Où se situe la Corée d'aujourd'hui ?


On parle souvent d'un pessimisme et d'un mal de vivre coréen, et cela malgré le succès économique, la démocratisation et l'amélioration du niveau de vie. Ce pessimisme serait dû au fait que le pays a changé trop vite, et donc que la population a perdu ses repères. Les gens savent que d'autres changements sont inéluctables, mais ils ne savent pas ce que cela va signifier concrètement dans leur vie, d'où une certaine inquiétude.

"C'est cela la globalisation: coexister pacifiquement dans le respect de l'autre; profiter des avantages des deux mondes..."

On dit aussi souvent que la Corée est un pays en transition qui cherche sa voie entre Orient et Occident. Ce dernier point me semble un faux débat. D'abord il est évident que la Corée est un pays asiatique. Pourquoi donc chercher à le placer en Occident ? C'est une aberration... Pourquoi aussi opposer les deux termes ? Orient et Occident peuvent très bien coexister. C'est d'ailleurs cela la globalisation: coexister pacifiquement dans le respect de l'autre; profiter des avantages des deux mondes puisque chacun a beaucoup à apporter à l'autre. On peut très bien déjeuner d'un poulet-frite et dîner d'un pibimpap, écouter du rock californien et apprécier les chants bouddhistes traditionnels, aimer le basket et le taekwondo.

Cela me semble évident, mais beaucoup de Coréens -notamment les plus âgés-ont du mal à l'admettre. Ils pensent qu'il faut être tout l'un ou tout l'autre, qu'en se confrontant avec d'autres modes de vie, la Corée va y perdre son âme. Je ne partage pas cette opinion. Les jeunes coréens qui sortent d'une pizzeria ne sont pas devenus Italiens. Les modes de vie et de consommation évoluent; c'est inéluctable.

"C'est en affirmant davantage son identité asiatique que la Corée sera davantage globalisée."
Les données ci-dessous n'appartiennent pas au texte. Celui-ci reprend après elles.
(** ** The application *)

Section application.
Context (F : Float64) (cfg : Config F) (j : JWT) (u : UUIDLib).
Context (otel cors : middleware) (metrics : option (string -> string -> string -> duration -> prog unit))
        (limiter authLimiter : Limiter).
Context (base : list (string * string)) (stack : string) (print_ms : duration -> string)
        (size_of : Ctx -> Z) (errors_of : Ctx -> option string) (hasBody : bool).
Context (PingCheck : context -> prog (result unit)) (format : time -> string) (route_of : Router).
Context (e : env) {HJ : JWTLaws j} {HUU : UUIDLaws u} {HR : GinRouting route_of}.

(** Third parties: the tracing and CORS middlewares run the rest of the chain on
    the request of the client, or answer it themselves, and neither do the
    instruments, the limiters and the ping touch the tables. *)
Record third_parties : Prop := {
  otel_conduit : conduit e otel;
  cors_conduit : conduit e cors;
  observe_harmless observe : metrics = Some observe -> forall m r st d, harmless e (observe m r st d);
  limiter_harmless ip : harmless e (lim_Allow limiter ip);
  authLimiter_harmless ip : harmless e (lim_Allow authLimiter ip);
  ping_harmless ctx : harmless e (PingCheck ctx)
}.

Context (Hthird : third_parties).

Abbreviation config := (tokenConfig F cfg).
Abbreviation csrf := (csrfService_ F cfg).
Abbreviation router := (newRouter F cfg u otel cors metrics limiter base stack print_ms size_of errors_of hasBody).
Abbreviation handle := (route_handler F cfg j u authLimiter PingCheck format).

Lemma conduit_guard g : conduit e (guard_middleware F cfg j u authLimiter g).
Proof using HJ HUU Hthird.
  destruct g; cbn [guard_middleware].
  - unfold authRateLimiter. destruct (negb _); [apply conduit_pass|apply conduit_RateLimit, authLimiter_harmless, Hthird].
  - intros Q next c s HQ Hn Hs. apply (leaves_Auth e j u config); [done| |done]. intros uid c1 s1 _ Hc1 Hk1 _ _ Hs1. by apply Hn.
  - intros Q next c s HQ Hn Hs. destruct (changes_state (rq_Method (g_req c))) eqn:Hm.
    + apply leaves_CSRF; [done|done| |done]. intros _ s1 Hs1. by apply Hn.
    + unfold CSRFMiddleware. rewrite Hm. by apply Hn.
Qed.

Lemma conduit_router : Forall (conduit e) router.
Proof using Hthird.
  unfold newRouter. rewrite !Forall_app, !Forall_cons. conj; try apply Forall_nil_2.
  - unfold when. destruct (Enabled _ _); [apply Forall_singleton, otel_conduit, Hthird|by apply Forall_nil].
  - apply conduit_RequestID.
  - apply conduit_Recovery.
  - destruct metrics as [observe|] eqn:Hm; [|by apply Forall_nil].
    apply Forall_singleton, conduit_Metrics. by apply (observe_harmless Hthird).
  - apply conduit_AccessLog.
  - apply conduit_SecurityHeaders.
  - apply cors_conduit, Hthird.
  - apply conduit_BodyLimit.
  - unfold when. destruct (RateLimitEnabled _ _); [|by apply Forall_nil].
    apply Forall_singleton, conduit_RateLimit, limiter_harmless, Hthird.
  - apply conduit_Timeout.
Qed.

(** The request is for this endpoint. *)
Definition asks (ep : endpoint) (c : Ctx) : Prop :=
  exists r, route_of HandleMethodNotAllowed every_route (rq_Method (g_req c)) (rq_Path (g_req c)) = Matched r /\
    rt_endpoint r = ep.

(** The request [c0], on the tables [db], and a claim that holds with nothing done. *)
Section one_request.
Context (i : bound) (c0 : Ctx) (db : Tables) (Q : Ctx -> Tables -> Prop) (HQ : closed Q) (HQ0 : Q c0 db).

(** It has come as far as route [r], in [c] and [s]. *)
Definition arrived (r : route) (c : Ctx) (s : state) : Prop :=
  route_of HandleMethodNotAllowed every_route (rq_Method (g_req c0)) (rq_Path (g_req c0)) = Matched r /\
  same_request c0 c /\ cosmetic c0 c /\ ctx_value (g_ctx c0) = None /\ st_db s = db.

Lemma arrived_context r c s : arrived r c s -> ctx_value (g_ctx c) = None.
Proof using Type. intros (_ & (_ & _ & _ & Hc) & _ & Hn & _). congruence. Qed.

Lemma arrived_moved r c s c1 s1 :
  arrived r c s -> same_request c c1 -> cosmetic c c1 -> st_db s1 = st_db s -> arrived r c1 s1.
Proof using Type.
  intros (Hr & Hc & Hk & Hn & Hs) Hc1 Hk1 Hs1. split; [done|]. split; [by etransitivity|]. split; [by etransitivity|].
  split; [done|congruence].
Qed.

Lemma arrived_claim r c s : arrived r c s -> Q c (st_db s).
Proof using HQ HQ0. intros (_ & _ & Hk & _ & ->). by eapply HQ. Qed.

Lemma arrived_changes r c s : arrived r c s -> changes_state (rt_method r) = true -> changes_state (rq_Method (g_req c)) = true.
Proof using HR. intros ((_ & Hm & _)%routing_sound & (-> & _) & _). by rewrite Hm. Qed.

Lemma csrf_same c c1 : same_request c c1 -> csrf_valid e csrf c1 -> csrf_valid e csrf c.
Proof using Type. intros (_ & Hh & _) [s Hv]. exists s. by rewrite <- Hh. Qed.

Lemma access_same c c1 uid : same_request c c1 -> access_valid e j config c1 uid -> access_valid e j config c uid.
Proof using Type. intros (_ & _ & Hk & _) (tok & Hv). exists tok. by rewrite <- Hk. Qed.

(** Behind guards that establish nothing the endpoint needs. *)
Lemma leaves_unguarded r c s :
  arrived r c s ->
  (forall c1 s1, arrived r c1 s1 -> leaves e Q (endpoint_handler F cfg j u PingCheck format i (rt_endpoint r) c1) s1) ->
  leaves e Q (handle i r c) s.
Proof using HJ HUU HQ HQ0 Hthird.
  intros Ha Hh. apply conduit_chain; [| done| |by eapply arrived_claim].
  - apply Forall_fmap, Forall_true. intros g. apply conduit_guard.
  - intros c1 s1 Hc1 Hk1 Hs1. apply Hh. by eapply arrived_moved.
Qed.

(** Behind the authentication guard. *)
Lemma leaves_authenticated r c s h :
  arrived r c s ->
  (forall c1 s1 uid, arrived r c1 s1 -> access_valid e j config c0 uid -> GetUserIDFromContext u c1 = Ret (Ok uid) ->
     leaves e Q (h c1) s1) ->
  leaves e Q (guard_middleware F cfg j u authLimiter GAuth h c) s.
Proof using HJ HUU HQ HQ0.
  intros Ha Hh. apply (leaves_Auth e j u config); [done| |by eapply arrived_claim]. intros uid c1 s1 Hacc Hc1 Hk1 _ Hid Hs1.
  apply (Hh c1 s1 uid); [by eapply arrived_moved| |done]. eapply access_same; [apply Ha|exact Hacc].
Qed.

(** Behind the CSRF guard. *)
Lemma leaves_protected r c s h :
  arrived r c s -> changes_state (rt_method r) = true ->
  (forall s1, arrived r c s1 -> csrf_valid e csrf c0 -> leaves e Q (h c) s1) ->
  leaves e Q (guard_middleware F cfg j u authLimiter GCSRF h c) s.
Proof using HR HQ HQ0.
  intros Ha Hm Hh. apply leaves_CSRF; [done|by eapply arrived_changes| |by eapply arrived_claim].
  intros Hv s1 Hs1. apply Hh; [by eapply arrived_moved|]. eapply csrf_same; [apply Ha|exact Hv].
Qed.

(** What every route leaves, the application does. *)
Lemma leaves_dispatch redirect s :
  ctx_value (g_ctx c0) = None -> st_db s = db ->
  route_of HandleMethodNotAllowed every_route (rq_Method (g_req c0)) (rq_Path (g_req c0)) <> Redirected ->
  (forall r c s, arrived r c s -> leaves e Q (handle i r c) s) ->
  leaves e Q
    (dispatch F cfg j u otel cors metrics limiter authLimiter base stack print_ms size_of errors_of hasBody PingCheck format
       route_of i redirect c0) s.
Proof using All.
  intros Hctx Hs Hred Hroute. unfold dispatch, dispatch_as.
  assert (Hchain : forall h : handler,
    (forall c s, same_request c0 c -> cosmetic c0 c -> st_db s = db -> leaves e Q (h c) s) -> leaves e Q (chain router h c0) s).
  { intros h Hh. apply conduit_chain; [apply conduit_router|done| |by rewrite Hs].
    intros c1 s1 Hc1 Hk1 Hs1. apply Hh; [done|done|congruence]. }
  destruct (route_of _ _ _ _) as [r| | |] eqn:Hr; [| | |done]; apply Hchain; intros c1 s1 Hc1 Hk1 Hs1.
  - by apply Hroute.
  - eapply leaves_settled; [done|apply settles_finish; by apply cosmetic_abort|rewrite Hs1; by eapply HQ].
  - eapply leaves_settled; [done|apply settles_finish; by apply cosmetic_abort|rewrite Hs1; by eapply HQ].
Qed.
End one_request.
End application.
Quant au débat Orient/Occident, je pense que c'est en affirmant davantage son identité asiatique que la Corée sera davantage globalisée. En effet, on ne peut aller à la rencontre de l'autre que si l'on a suffisamment confiance en soit, si l'on n'a pas peur d'être absorbé par l'autre. Ce qui suppose donc d'avoir une culture et une identité forte. C'est pourquoi la Corée doit affirmer son identité et sa culture asiatique, que la toutepuissance des Etats-Unis dans la région lui a un confisqué un moment. Mais évidemment, affirmer son identité asiatique ne doit pas tourner au délire nationaliste.


L'avenir de la Corée


Précédemment, nous avons posé un certain nombre de question quant aux choix de la nouvelle génération sur la démocratie, les problèmes sociaux, etc... Des réponses qui seront apportées dépend donc le visage à venir de la Péninsule.

Il existe en fait deux écoles de pensée chez les sociologues, les économistes, les professeurs de sciences politiques qui suivent ce sujet.

Une première école pensent que la nouvelle génération va favoriser des changements sociaux radicaux. Professeur d'économie àl'université Yonsei, Park Tae-Kyu parle dans l'un de ses ouvrages d'une génération morale, c'est-à-dire exigeante dans ses revendications. Elle ne réclame pas la démocratisation en général, mais la lutte contre la corruption des hommes politiques; elle ne souhaite pas une amélioration de la qualité de la vie de façon vague, mais lutte pour l'environnement et la défense des plus pauvres. Et ainsi de suite.... Si l'on en croit cette première école, la Corée connaîtra dans la prochaine décennie des changements sociaux majeurs, vers plus d'ouverture et de tolérance.


Mais une autre école conteste complètement cette analyse. Cette seconde école estime que les jeunes font avant tout confiance à leur famille pour la poursuite des valeurs et de la culture. Le monde extérieur aurait peu d'influence sur eux. Les jeunes semblent contestataires. Mais dès que les années passent, ils reviennent vers le mode social dominant. L'exemple en est donné par ceux qui ont violemment manifesté pour la démocratie en 1987 lorsqu'ils étaient étudiants, et aujourd'hui sont cadres chez Samsung ou Hyundai, et n'imaginent pas contester l'ordre établi. L'avenir nous dira laquelle de ces deux écoles a vu juste.